Discussion in 'Electronic Design' started by Len Krauss, Oct 15, 2005.

  1. Len Krauss

    Len Krauss Guest

    I'm considering a UPS to power a light load. It's a combo cordless
    phone/answering machine powered by AC to DC converter block. Input: 120v,
    60hz, 8.5w. Output: 9vdc, 500ma.

    A low cost refurb UPS (APC BK280) has specs as follows:

    Output power capacity 280 VA, 180 Watts
    Replacement battery cartridge RBC2
    Typical backup time at half load 18.2 minutes
    Typical backup time at full load 6.7 minutes

    On the assumption that the cordless phone's batteries are fully charged when
    a long outage begins, I'm thinking that even less than the indicated power
    would be drawn to keep the answering base alive until the phone's batteries
    get weak, a which point more power would be drawn for charging.
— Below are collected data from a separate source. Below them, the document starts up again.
(* ===== verification/RedisContract.v ===== *)
(** The Redis store keeps the contract of a [KVStore], for programs that read before they write
    and do not call [Empty]. *)
From S2P Require Import Prelude Errors Keys Go Store Lock Timeout Shelf Client Program Contract.
From S2P Require Import Redis RedisSpec RedisKeys RedisTx RedisClient RedisProgram.

Section contract.
Context {Logger W : Type} `{RS : RedisSpec W} `{!Env W, !CallScheduler W}.
Context (cfg : Config Logger) (prefix : bytes) (keyType : Key).
Implicit Types (s : St store W) (σ : shelves).
Hypothesis forward : clock_forward (W := W).
Abbreviation redis_holding := (redis_holding prefix keyType).

Definition redis_permits (a : call) : Prop :=
  match a with
  | Call_write _ c => reads_first keyType c
  | Call_read _ q => gets_only keyType q
  | Call_transact p => program_reads_first keyType p
  | Call_inquire i => inquiry_gets keyType i
  end.

Lemma outside_other n m k :
  typed keyType k → m ≠ n →
  outside (W := W) prefix keyType n (redis_name (W := W) prefix m k).
Proof. intros Hk Hne k' Hk'. rewrite (redis_name_inj _ keyType) by done. by intros [-> _]. Qed.

#[global] Instance redis_Conforms fuel ctx (Hst : sticky ctx) :
  Conforms (as_KVStore cfg prefix fuel) ctx redis_permits redis_holding
    redis_open_fails redis_write_fails redis_read_fails true true false.
Proof.
  split; [|intros n c s σ _ [_ Hσ]; apply Hσ].
  intros [n c|n q|p|i] s σ Hp HH; pose proof HH as [Ho Hσ]; [right|right|..|right];
    cbn [run_call WriteShelf ReadShelf Read as_KVStore].
  - destruct (Hσ n) as [Hs HR].
    destruct (redis_WriteShelf_cases cfg prefix keyType forward fuel ctx n c (σ n) s Hst Ho Hp Hs HR)
      as (e & s' & E & Ho' & [[He Hd]|(it' & Hsp & Hs' & HR' & Hout & He)]).
    + exists e, s', σ. split; [exact E|]. split; [by apply call_failed|].
      split; [done|]. by rewrite Hd.
    + exists e, s', (set_shelf n it' σ). split; [exact E|]. split.
      * destruct He as [->|(err & Hn & ->)]; [by apply call_committed|].
        apply call_unknown; [done| |done]. by rewrite WrapError_Is, errors_Is_refl.
      * split; [done|]. intros m. unfold set_shelf. case_bool_decide as Hm; [by subst|].
        split; [apply Hσ|]. intros k Hk. rewrite Hout by (by apply outside_other).
        by apply Hσ.
  - destruct (Hσ n) as [Hs HR].
    destruct (redis_ReadShelf_run prefix keyType fuel ctx n q (σ n) s Ho Hp HR) as (e & s' & E & Hq & Hc).
    exists e, s', σ. split; [exact E|]. split; [by apply call_read; left|].
    split; [by eapply same_store_open; [apply calm_same_store|]|]. by rewrite (calm_data _ _ Hc).
  - by apply (transacts_plain _ _ _ _ _ _ _ _ _ _ _
      (Transacts0 := redis_Transacts cfg prefix keyType fuel forward ctx Hst) p s σ).
  - destruct (redis_Read_run prefix keyType fuel ctx i s σ Hp HH) as (e & s' & E & Hi & Hs').
    exists e, s', σ. split_and!; [done|by apply call_inquired; left|done].
Qed.
End contract.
The phone
    would not be used during an outage, so its NiCad batteries would discharge
    just from being idle.

    What's your guesstimate of backup time running on UPS described above???

  2. Ian Stirling

    Ian Stirling Guest

    What's your guesstimate of backup time running on UPS described above???

    You can't get there from here.
    The PSU essentially zero load.
    The UPS will probably have 10-20% of its maximum load as waste power.

    So, take the uptime as 5-10 times the 'full load' value. and add on 20%
    as the battery will be more efficient.
    However, I wouldn't bother.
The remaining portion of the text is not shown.